Die G.A.R.D. testet die Einführung der Patientenbeatmung nach der CPAP-Methode in der präklinischen Notfallversorgung.

CPAP steht für „continous positive airway pressure“, basiert auf einer Beatmungsmaske mit leichtem Überdruck und hat zum Ziel, die zu schwache Eigenatmung eines Patienten zu erkennen und zu verstärken. Der Vorteil der Methode ist, dass ein ausreichendes Atemvolumen erreicht wird, ohne dem Patienten einen künstlichen Atemrhythmus aufzuzwingen.

Geschulte Rettungsassistenten der G.A.R.D. haben in der Testphase die Möglichkeit, die CPAP-Methode bei Patienten mit Verdacht auf kardiales Lungenödem einzusetzen. Dabei folgen die Rettungsassistenten einem klaren Algorithmus.
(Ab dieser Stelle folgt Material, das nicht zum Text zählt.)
Lemma ip_fields p id c l :
  packet_wf p -> u16_ok id ->
  let k := ip_header p id c ++ l in
  field 1 k 0 = 69 /\ ntohs (field 2 k 2) = 20 + len (i_data p) /\ ntohs (field 2 k 6) = IP_FLAG_DF /\
  field 1 k 8 = i_ttl p /\ field 1 k 9 = i_proto p /\ ntohl (field 4 k 12) = i_src p /\ ntohl (field 4 k 16) = i_dst p.
Proof.
  intros W Hid k. pose proof (pw_len _ W). pose proof (len_nonneg (i_data p)).
  set (n := le 2 (htons (u16 (20 + len (i_data p))))). set (i := le 2 (htons id)). set (f := le 2 (htons IP_FLAG_DF)).
  set (s := le 4 (htonl (i_src p))). set (d := le 4 (htonl (i_dst p))). set (t := u8 (i_ttl p)). set (o := u8 (i_proto p)).
  assert (Et : t = i_ttl p) by (apply u8_small, W). assert (Eo : o = i_proto p) by (apply u8_small, W).
  assert (En : u16 (20 + len (i_data p)) = 20 + len (i_data p)) by (apply u16_small; lia).
  split_and!.
  - by apply (field_byte [] 69 ([0] ++ n ++ i ++ f ++ [t; o] ++ le 2 c ++ s ++ d ++ l)).
  - rewrite <-En. by apply (field_htons [69; 0] (u16 (20 + len (i_data p))) (i ++ f ++ [t; o] ++ le 2 c ++ s ++ d ++ l)); [|apply u16_range].
  - by apply (field_htons ([69; 0] ++ n ++ i) IP_FLAG_DF ([t; o] ++ le 2 c ++ s ++ d ++ l)).
  - rewrite <-Et. by apply (field_byte ([69; 0] ++ n ++ i ++ f) t ([o] ++ le 2 c ++ s ++ d ++ l)); [|apply u8_range].
  - rewrite <-Eo. by apply (field_byte ([69; 0] ++ n ++ i ++ f ++ [t]) o (le 2 c ++ s ++ d ++ l)); [|apply u8_range].
  - by apply (field_htonl ([69; 0] ++ n ++ i ++ f ++ [t; o] ++ le 2 c) (i_src p) (d ++ l)); [|apply W].
  - by apply (field_htonl ([69; 0] ++ n ++ i ++ f ++ [t; o] ++ le 2 c ++ s) (i_dst p) l); [|apply W].
Qed.

(** The frame may be padded after the packet. *)
Lemma ip_roundtrip p id pad : packet_wf p -> u16_ok id -> parse_ip (ip_bytes p id ++ pad) = Some p.
Proof.
  intros W Hid. pose proof (pw_len _ W). pose proof (len_nonneg (i_data p)). pose proof (len_nonneg pad).
  unfold ip_bytes. rewrite <-app_assoc. set (c := inet_checksum (ip_header p id 0)).
  destruct (ip_fields p id c (i_data p ++ pad) W Hid) as (E0 & E2 & E6 & E8 & E9 & E12 & E16). set (k := ip_header p id c ++ _) in *.
  assert (Lh : len (ip_header p id c) = 20) by done.
  assert (Lk : len k = 20 + len (i_data p) + len pad) by (subst k; rewrite !len_app; lia).
  unfold parse_ip. destruct (Z.ltb_spec (len k) 20); [lia|]. rewrite E0, E2, E6, E8, E9, E12, E16.
  change (Z.land 69 0x0F * 4) with 20. cbn zeta. cbn [Z.ltb Z.compare Z.eqb Z.shiftr Pos.compare Pos.compare_cont orb negb].
  change (Z.shiftr 69 4 =? 4) with true. cbn [negb].
  destruct (Z.ltb_spec (len k) 20); [lia|]. destruct (Z.ltb_spec (20 + len (i_data p)) 20); [lia|].
  destruct (Z.ltb_spec (len k) (20 + len (i_data p))); [lia|]. cbn [orb].
  assert (Ek : ztake 20 k = ip_header p id c) by (by apply ztake_app). rewrite Ek. unfold c. rewrite ip_header_checksum.
  change (truth (Z.land IP_FLAG_DF 0x3FFF)) with false. cbn [Z.eqb negb]. fold c.
  assert (Ed : zdrop 20 k = i_data p ++ pad) by (by apply zdrop_app). rewrite Ed, ztake_app by lia. by destruct p.
Qed.

(** ** Ethernet and ARP *)

Lemma eth_roundtrip dst src ty p :
  len dst = 6 -> len src = 6 -> u16_ok ty ->
  let f := eth_frame dst src ty p in
  14 <= len f /\ eth_dst f = dst /\ eth_src f = src /\ eth_type f = ty /\ exists pad, eth_payload f = p ++ pad.
Proof.
  intros Ld Ls Ht f. unfold f, eth_frame, eth_dst, eth_src, eth_type, eth_payload.
  set (pad := replicate _ 0). rewrite <-!app_assoc. pose proof (len_nonneg pad). pose proof (len_nonneg p).
  split_and!.
  - rewrite !len_app, len_le. lia.
  - by apply ztake_app.
  - rewrite (zdrop_app 6 dst) by done. by apply ztake_app.
  - rewrite (app_assoc dst). apply field_htons; [rewrite len_app; lia|done].
  - exists pad. rewrite (app_assoc dst), (app_assoc (dst ++ src)). apply zdrop_app. rewrite !len_app, len_le. unfold ETH_HLEN. lia.
Qed.

Record arp_wf (a : arp_pkt) : Prop := {
  aw_oper : u16_ok (a_oper a); aw_sha : len (a_sha a) = 6; aw_spa : u32_ok (a_spa a); aw_tha : len (a_tha a) = 6;
  aw_tpa : u32_ok (a_tpa a)
}.

Lemma arp_roundtrip a pad : arp_wf a -> parse_arp (arp_bytes a ++ pad) = Some a.
Proof.
  intros [Ho Hs Hsp Ht Htp]. unfold arp_bytes. rewrite <-!app_assoc. pose proof (len_nonneg pad).
  set (h := le 2 (htons 1)). set (y := le 2 (htons ETHERTYPE_IPV4)). set (o := le 2 (htons (a_oper a))).
  set (s := le 4 (htonl (a_spa a))). set (t := le 4 (htonl (a_tpa a))). set (k := h ++ _).
  assert (E0 : ntohs (field 2 k 0) = 1) by (by apply (field_htons [] 1)).
  assert (E2 : ntohs (field 2 k 2) = ETHERTYPE_IPV4) by (by apply (field_htons h ETHERTYPE_IPV4)).
  assert (E4 : field 1 k 4 = 6) by (by apply (field_byte (h ++ y) 6 ([4] ++ o ++ a_sha a ++ s ++ a_tha a ++ t ++ pad))).
  assert (E5 : field 1 k 5 = 4) by (by apply (field_byte (h ++ y ++ [6]) 4 (o ++ a_sha a ++ s ++ a_tha a ++ t ++ pad))).
  assert (E6 : ntohs (field 2 k 6) = a_oper a) by (by apply (field_htons (h ++ y ++ [6; 4]) (a_oper a) (a_sha a ++ s ++ a_tha a ++ t ++ pad))).
  assert (Ek : k = (h ++ y ++ [6; 4] ++ o) ++ a_sha a ++ s ++ a_tha a ++ t ++ pad) by done. clearbody k. subst k.
  set (p := h ++ y ++ [6; 4] ++ o) in *. assert (Lp : len p = 8) by done. clearbody p.
  assert (Lt : len s = 4 /\ len t = 4) by done. destruct Lt as [Lt Lt'].
  unfold parse_arp. destruct (Z.ltb_spec (len (p ++ a_sha a ++ s ++ a_tha a ++ t ++ pad)) 28) as [K|_]; [rewrite !len_app in K; lia|].
  rewrite E0, E2, E4, E5, E6. cbn [Z.eqb Pos.eqb negb orb ETHERTYPE_IPV4].
  assert (F1 : zdrop 8 (p ++ a_sha a ++ s ++ a_tha a ++ t ++ pad) = a_sha a ++ s ++ a_tha a ++ t ++ pad) by (by apply zdrop_app).
  assert (F2 : ntohl (field 4 (p ++ a_sha a ++ s ++ a_tha a ++ t ++ pad) 14) = a_spa a).
  { rewrite app_assoc. apply field_htonl; [rewrite len_app; lia|done]. }
  assert (F3 : zdrop 18 (p ++ a_sha a ++ s ++ a_tha a ++ t ++ pad) = a_tha a ++ t ++ pad).
  { rewrite 2!app_assoc. apply zdrop_app. rewrite !len_app. lia. }
  assert (F4 : ntohl (field 4 (p ++ a_sha a ++ s ++ a_tha a ++ t ++ pad) 24) = a_tpa a).
  { rewrite 3!app_assoc. apply field_htonl; [rewrite !len_app; lia|done]. }
  rewrite F1, F2, F3, F4, !(ztake_app 6) by done. by destruct a.
Qed.

(** * Bytes on the wire *)

Lemma dgram_is_bytes d : dgram_wf d -> Forall is_byte (dgram_bytes d).
Proof. intros W. unfold dgram_bytes, udp_bytes. repeat (apply Forall_app; split); try apply le_bytes. apply W. Qed.

Lemma len_dgram_bytes d : len (dgram_bytes d) = 8 + len (d_data d).
Proof. apply len_udp_bytes. Qed.

Definition demo_seg : segment := Seg (IPV4 10 0 0 1) (IPV4 10 0 0 2) 80 40000 1 2 TCP_ACK 16384 [] [104; 105].

Lemma tcp_wire_roundtrip_witness : parse_seg (IPV4 10 0 0 1) (IPV4 10 0 0 2) (seg_bytes demo_seg) = Some demo_seg.
Proof. apply (tcp_wire_roundtrip demo_seg). by constructor; vm_compute; repeat constructor. Defined.
(* ===== verification/SockInv.v ===== *)
(** The table of control blocks: the invariant that ties listeners, children and
    accept queues together, and the sockets to their blocks. *)

From stdpp Require Import base numbers option list.
From Stdlib Require Import ZArith Lia.
From S2P Require Import Prelude Buf Inet Tcp TcpFrame TcpStream TcpSafe TcpFamily Wire Sock.

(** * The list of blocks *)

Lemma get_set_eq p t l : get_tcb p l <> None -> get_tcb p (set_tcb p t l) = Some t.
Proof.
  induction l as [|[q u] l IH]; [done|]. cbn. destruct (Z.eqb_spec q p) as [->|N]; cbn.
  - by rewrite Z.eqb_refl.
  - destruct (Z.eqb_spec q p); [done|]. done.
Qed.

Lemma get_set_ne p q t l : p <> q -> get_tcb p (set_tcb q t l) = get_tcb p l.
Proof.
  intros N. induction l as [|[r u] l IH]; [done|]. cbn. destruct (Z.eqb_spec r q) as [->|]; cbn; [|by rewrite IH].
  destruct (Z.eqb_spec q p); [done|]. done.
Qed.

Lemma keys_set p t l : map fst (set_tcb p t l) = map fst l.
Proof. induction l as [|[q u] l IH]; [done|]. cbn. destruct (q =? p); cbn; [done|by rewrite IH]. Qed.

Lemma get_none p l : get_tcb p l = None <-> p ∉ map fst l.
Proof.
  induction l as [|[q u] l IH]; cbn; [split; [intros _ H; inversion H|done]|].
  rewrite not_elem_of_cons. destruct (Z.eqb_spec q p); [split; [done|intros [? _]; done]|]. rewrite IH. split; [auto|tauto].
Qed.

Lemma get_del_ne p q l : p <> q -> get_tcb p (del_tcb q l) = get_tcb p l.
Proof.
  intros N. induction l as [|[r u] l IH]; [done|]. cbn. destruct (Z.eqb_spec r q) as [->|]; cbn; [|by rewrite IH].
  destruct (Z.eqb_spec q p); done.
Qed.

Lemma get_del_eq p l : NoDup (map fst l) -> get_tcb p (del_tcb p l) = None.
Proof.
  induction l as [|[q u] l IH]; [done|]. cbn. rewrite NoDup_cons. intros [Hn Hd].
  destruct (Z.eqb_spec q p) as [->|]; [by apply get_none|]. cbn. destruct (Z.eqb_spec q p); [done|]. auto.
Qed.
(** A routine that does nothing. *)
Lemma store_same p t s : get_tcb p (tcbs s) = Some t -> exists s', store p (started t s) s = Some s' /\ logged s s'.
Proof. intros G. eexists. split; [reflexivity|]. unfold logged. cbn. by rewrite set_same. Qed.

(** A listener has nothing to do. *)
Lemma timer_listener t s : fld t T_state = TCP_LISTEN -> fld t T_rtx_deadline = 0 -> timer_tcb (started t s) = Some (started t s, false).
Proof.
  intros E R. unfold timer_tcb, timer_rtx, is_orphan. cbn zeta. cbn [started et fld]. rewrite R, E. change (truth 0) with false. cbn [andb negb].
  rewrite !andb_false_r. cbn [mbind option_bind started et fld]. rewrite !E. done.
Qed.

Lemma sys_del s s' p t :
  sys_ok s -> get_tcb p (tcbs s) = Some t -> fld t T_sock = 0 -> (exists Q, store_ok (del_tcb p (tcbs s)) Q) ->
  socks s' = socks s -> next_ephemeral s' = next_ephemeral s -> tcbs s' = del_tcb p (tcbs s) -> sys_ok s'.
Proof.
  intros O G E0 [Q K] Es Ee Et. destruct O as [_ L O E]. constructor; [exists Q; by rewrite Et|by rewrite Es| |by rewrite Ee].
  intros i k. rewrite Es, Et. intros Ek N. pose proof (O i k Ek N) as H. unfold owner in *. rewrite get_del_ne; [done|].
  intros E1. rewrite E1, G in H. cbn in H. rewrite E0 in H. unfold sock_ptr in H. injection H. lia.
Qed.
Lemma send_round_calm buf done deadline dw s d s' :
  tcp_send_round buf done deadline dw s = Some (Send_more d s') -> calm s s' /\ s#T_state <> TCP_SYN_RCVD.
Proof.
  unfold tcp_send_round. cbn zeta. destruct (negb _); [done|]. destruct (truth (s#T_err)); [done|].
  destruct (Z.eqb_spec (s#T_state) TCP_ESTABLISHED) as [E|N1]; [|destruct (Z.eqb_spec (s#T_state) TCP_CLOSE_WAIT) as [E|]; [|done]];
    cbn [andb negb]; (destruct (_ =? 0); [destruct dw; [done|]; destruct (truth _); [destruct (_ <=? _)|]; done|]);
    (destruct (bsub _ _ _); [|done]); cbn [mbind option_bind]; (destruct (sb _); [|done]); cbn [mbind option_bind];
    (destruct (bblit _ _ _); [|done]); cbn [mbind option_bind];
    (match goal with |- (?x ≫= _) = _ -> _ => destruct x as [y|] eqn:Eo; [|done] end); cbn [mbind option_bind]; intros [= _ <-];
    (split; [eapply calm_output; [exact Eo|auto with calm]|by rewrite E]).
Qed.

Lemma block_safe s p t : sys_ok s -> get_tcb p (tcbs s) = Some t -> fld t T_state <> TCP_LISTEN -> esafe (started t s).
Proof. intros O G NL. destruct (o_store _ O) as [Q K]. apply safe_start. by destruct (k_safe _ _ _ _ _ K p t G). Qed.

(** The loop of tcp_send ends: every round takes a byte at least. *)
Lemma send_rounds_ok fuel p t buf done deadline dw s :
  sys_ok s -> get_tcb p (tcbs s) = Some t -> fld t T_state <> TCP_LISTEN -> 0 <= done <= len buf -> len buf - done < Z.of_nat fuel ->
  pair_ok (send_rounds fuel p buf done deadline dw s).
Proof.
  revert t done s. induction fuel as [|fuel IH]; intros t done s O G NL Hd Hf; [lia|]. cbn [send_rounds]. unfold load. rewrite G.
  cbn [mbind option_bind]. change (Est t [] (oks s) (time s)) with (started t s).
  destruct (send_safe buf done deadline dw (started t s) (block_safe s p t O G NL) Hd) as (r & E & Hr). rewrite E. cbn [mbind option_bind].
  destruct r as [v e|d e|d ms e]; [auto| |auto]. destruct Hr as [Hd' Se]. destruct (send_round_calm _ _ _ _ _ _ _ E) as [C NS].
  destruct (calm_run s p t e O G NL Se C) as (s' & -> & O' & G' & NL'); [done|]. cbn [mbind option_bind]. apply (IH (et e)); try done; lia.
Qed.

Lemma tcp_send_ok i buf dw s : sys_ok s -> pair_ok (tcp_send i buf dw s).
Proof.
  intros O. unfold tcp_send. cbn zeta. destruct (Z.eqb_spec (sget i S_tcb s) 0) as [|N]; [auto|].
  destruct (sock_block i s O N) as (t & G & _). rewrite !(tget_some _ _ _ _ G). cbn [mbind option_bind].
  destruct (Z.eqb_spec (fld t T_state) TCP_LISTEN); [auto|]. destruct (_ || _); [auto|]. pose proof (len_nonneg buf).
  eapply send_rounds_ok; try done. unfold send_fuel, len. lia.
Qed.

Lemma recv_round_calm n deadline dw sh s v bs s' :
  tcp_recv_round n deadline dw sh s = Some (Recv_ret v bs s') -> calm s s' /\ s'#T_state = s#T_state.
Proof.
  unfold tcp_recv_round. cbn zeta. destruct (_ =? 0).
  - destruct (truth _); [by intros [= _ _ <-]; auto with calm|]. destruct (_ || _); [by intros [= _ _ <-]; auto with calm|].
    destruct dw; [by intros [= _ _ <-]; auto with calm|]. destruct (truth _); [|done]. destruct (_ <=? _); [|done]. intros [= _ _ <-]. auto with calm.
  - destruct (rb _) as [b|]; [|done]. cbn [mbind option_bind]. destruct (rb_out _ _ _) as [[out head]|]; [|done]. cbn [mbind option_bind].
    intros [= _ _ <-]. set (x := put T_rb_len _ _). assert (X : calm s x) by (unfold x; auto with calm).
    assert (Es : x#T_state = s#T_state) by done. clearbody x. destruct (_ && _ && _); [|done].
    split; [by apply calm_ack|]. unfold send_ack. by rewrite xmit_frame.
Qed.

Lemma recv_round_sys i p t n deadline dw s :
  sys_ok s -> get_tcb p (tcbs s) = Some t -> fld t T_state <> TCP_LISTEN -> 0 < n -> pair_ok (recv_round i p n deadline dw s).
Proof.
  intros O G NL Hn. unfold recv_round, load. rewrite G. cbn [mbind option_bind]. change (Est t [] (oks s) (time s)) with (started t s).
  destruct (recv_safe n deadline dw (truth (sget i S_shut_rd s)) (started t s) (block_safe s p t O G NL) Hn) as (r & E & Hr).
  rewrite E. cbn [mbind option_bind]. destruct r as [v bs e|ms e]; [|auto]. destruct (recv_round_calm _ _ _ _ _ _ _ _ E) as [C Es].
  destruct (calm_run s p t e O G NL Hr C) as (s' & -> & O' & _); [by rewrite Es|]. cbn. auto.
Qed.

Lemma tcp_recv_ok i n dw s : sys_ok s -> 0 <= n -> pair_ok (tcp_recv i n dw s).
Proof.
  intros O Hn. unfold tcp_recv. cbn zeta. destruct (Z.eqb_spec (sget i S_tcb s) 0) as [|N]; [auto|].
  destruct (sock_block i s O N) as (t & G & _). rewrite !(tget_some _ _ _ _ G). cbn [mbind option_bind].
  destruct (Z.eqb_spec (fld t T_state) TCP_LISTEN); [auto|]. destruct (Z.eqb_spec n 0); [auto|].
  eapply recv_round_sys; try done. lia.
Qed.

(** * shutdown and close *)

Lemma queue_fin_calm s s' : queue_fin s = Some s' -> calm s s' /\ (s#T_state = TCP_SYN_RCVD \/ s#T_state = TCP_LISTEN -> s' = s).
Proof.
  unfold queue_fin. intros H. destruct (Z.eqb_spec (s#T_state) TCP_ESTABLISHED) as [E|].
  { split; [eapply calm_output; [exact H|auto with calm]|]. rewrite E. by intros [?|?]. }
  destruct (Z.eqb_spec (s#T_state) TCP_CLOSE_WAIT) as [E|]; [|injection H as <-; auto with calm].
  split; [eapply calm_output; [exact H|auto with calm]|]. rewrite E. by intros [?|?].
Qed.

Lemma tcp_shutdown_ok i how s : sys_ok s -> ret_ok (tcp_shutdown i how s).
Proof.
  intros O. unfold tcp_shutdown. cbn zeta. destruct (Z.eqb_spec (sget i S_tcb s) 0) as [|N]; [auto|]. destruct (_ || _); [|auto].
  destruct (sock_block i s O N) as (t & G & _). unfold on_tcb, load. rewrite G. cbn [mbind option_bind].
  change (Est t [] (oks s) (time s)) with (started t s). destruct (Z.eq_dec (fld t T_state) TCP_LISTEN) as [EL|NL].
  - assert (E : queue_fin (started t s) = Some (started t s)) by (unfold queue_fin; cbn [started et fld]; by rewrite EL).
    rewrite E. cbn [mbind option_bind]. destruct (store_same _ t s G) as (s' & -> & L). cbn. apply ret_some. by eapply logged_sys.
  - destruct (queue_fin_safe _ (block_safe s _ t O G NL)) as (e & E & Se). rewrite E. cbn [mbind option_bind].
    destruct (queue_fin_calm _ _ E) as [C HS]. destruct (calm_run s _ t e O G NL Se C) as (s' & -> & O' & _); [|cbn; auto].
    intros E1. rewrite HS by (by left). done.
Qed.

(** The reset of a child when its listener is closed. *)
Definition reset_child (e : est) : est :=
  let e := if negb (e#T_state =? TCP_CLOSED) then tcp_xmit (e#T_snd_nxt) (Z.lor TCP_RST TCP_ACK) [] false e else e in
  put T_parent 0 (put T_state TCP_CLOSED e).

Lemma reset_child_ok t s : safe t ->
  let e := reset_child (started t s) in
  safe (et e) /\ Forall (plain 0) (acts e) /\ e#T_state = TCP_CLOSED /\ e#T_parent = 0 /\ e#T_sock = fld t T_sock.
Proof.
  intros S. cbn zeta. unfold reset_child. cbn zeta. split; [|split; [|split; [|split]]].
  - apply safe_end, put_safe; [done|]. destruct (negb _); [by apply reset_safe, safe_start|by apply close_safe, safe_start].
  - destruct (negb _); [|done]. do 2 apply put_acts_plain. by apply xmit_plain.
  - done.
  - done.
  - rewrite !fld_put_ne by done. destruct (negb _); [by rewrite xmit_frame|done].
Qed.

Lemma close_children_ok l lt ps s Q :
  store_at (tcbs s) Q (fun _ => 0) None (Some l) -> get_tcb l (tcbs s) = Some lt -> fld lt T_state = TCP_LISTEN ->
  (forall p, p ∈ ps -> p ∈ map fst (tcbs s)) ->
  exists s', close_children l ps s = Some s' /\ store_at (tcbs s') Q (fun _ => 0) None (Some l) /\ get_tcb l (tcbs s') = Some lt /\
    socks s' = socks s /\ next_ephemeral s' = next_ephemeral s /\ (forall p, owner (tcbs s') p = owner (tcbs s) p) /\
    (forall c t', get_tcb c (tcbs s') = Some t' -> fld t' T_parent = l -> (c ∉ ps) /\ exists t, get_tcb c (tcbs s) = Some t /\ fld t T_parent = l).
Proof.
  intros K G E. revert s K G. induction ps as [|c ps IH]; intros s K G Hps.
  { exists s. split_and!; try done. intros c t' Gc Ep. split; [by apply not_elem_of_nil|]. by exists t'. }
  cbn [close_children]. destruct (get_in c (tcbs s)) as [t Gc]; [apply Hps; by left|]. rewrite (tget_some _ _ _ _ Gc). cbn [mbind option_bind].
  pose proof (k_nz _ _ _ _ _ K l lt G) as Nl. destruct (Z.eqb_spec (fld t T_parent) l) as [Ep|Np].
  - destruct (k_par _ _ _ _ _ K c t Gc) as (NLt & _); [congruence|].
    assert (St : safe t) by (by destruct (k_safe _ _ _ _ _ K c t Gc)).
    destruct (reset_child_ok t s St) as (Se & Fe & S1 & S2 & S3). set (e := reset_child _) in *.
    change (on_tcb c _ s) with (on_tcb c (fun e => Some (reset_child e)) s).
    destruct (on_tcb_plain 0 c (fun e => Some (reset_child e)) s t e Gc) as (s1 & -> & L); try done. cbn [mbind option_bind].
    destruct L as (La & Lb & _ & Lc & _). cbn [put_back with_oks with_tcbs tcbs] in Lb.
    assert (Ncl : c <> l) by (intros ->; congruence).
    destruct (IH s1) as (s' & -> & K' & G' & Es & Ee & Ho & Hn).
    + rewrite Lb. eapply store_orphan; try done.
    + rewrite Lb. by rewrite get_set_ne.
    + intros p Hp. rewrite Lb, keys_set. apply Hps. by right.
    + exists s'. split_and!; try done; [by rewrite Es|by rewrite Ee| |].
      * intros p. rewrite Ho, Lb. by eapply owner_set.
      * intros x t' Gx Ex. destruct (Hn x t' Gx Ex) as (N1 & u & Gu & Eu). rewrite Lb, (get_set _ _ _ _ _ Gc) in Gu.
        destruct (decide (x = c)) as [->|Nx]; [assert (u = et e) as -> by congruence; congruence|]. split; [|by exists u]. by apply not_elem_of_cons.
  - cbn [mbind option_bind]. destruct (IH s K G) as (s' & -> & K' & G' & Es & Ee & Ho & Hn); [intros p Hp; apply Hps; by right|].
    exists s'. split_and!; try done. intros x t' Gx Ex. destruct (Hn x t' Gx Ex) as (N1 & u & Gu & Eu). split; [|by exists u].
    apply not_elem_of_cons. split; [|done]. intros ->. congruence.
Qed.

Lemma close_listener_ok i p t s :
  sys_ok s -> (i < 64)%nat -> get_tcb p (tcbs s) = Some t -> fld t T_sock = sock_ptr i -> fld t T_state = TCP_LISTEN ->
  exists s', (s ← close_children p (map fst (tcbs s)) (sput i S_tcb 0 s); tcb_free p s) = Some s' /\ sys_ok s'.
Proof.
  intros O Hi G Es EL. destruct (o_store _ O) as [Q K].
  destruct (close_children_ok p t (map fst (tcbs s)) (sput i S_tcb 0 s) Q) as (s1 & -> & K1 & G1 & E1 & E2 & E3 & HN);
    rewrite ?sput_tcbs; try done; [by apply store_close|].
  cbn [mbind option_bind]. unfold tcb_free. rewrite G1. cbn [mbind option_bind]. eexists. split; [reflexivity|].
  apply (release_ok i p t s _ (upd Q p [])); cbn [with_tcbs tcbs socks next_ephemeral]; try done.
  - eapply store_del_listener; try done. intros c u Gc Ep. destruct (HN c u Gc Ep) as (Nc & v & Gv & _). apply Nc.
    rewrite sput_tcbs in Gv. by eapply in_get.
  - intros x Nx. by rewrite owner_del, E3, sput_tcbs.
  - by rewrite E2, sput_eph.
Qed.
Christopher Thon, stellvertretender Leiter des Rettungsdienstes der G.A.R.D. sagt: „Die Einführung der CPAP-Methode bereits auf dem RTW bedeutet eine deutliche Verbesserung der präklinischen Versorgung unserer Patienten“. 

Die Methode wird derzeit auf Rettungswagen an zwei Wachen der G.A.R.D. getestet. Bei einer erfolgreichen Testphase ist es das Ziel, CPAP als Standard der Patientenversorgung flächendeckend einzuführen. „Wir testen CPAP, weil wir überzeugt sind, dass die präklinische Versorgung des kardialen Lungenödems nicht nur deutlich verbessert wird und dadurch Folgeprobleme, wie z.B die künstliche Beatmung, vermieden werden. Vielmehr wird durch den frühzeitigen Einsatz einer adäquaten Atemhilfe bereits vor Ankunft des Notarztes der Zustand des Patienten deutlich stabilisiert. Dies gilt in ländlicheren Gebieten umso mehr, da die Anfahrtszeiten der Notarzteinsatzfahrzeuge und die Verfügbarkeit deutlich schlechter sind als in Großstädten.“, so Dr. Peter Neumann, ärztlicher Leiter der G.A.R.D.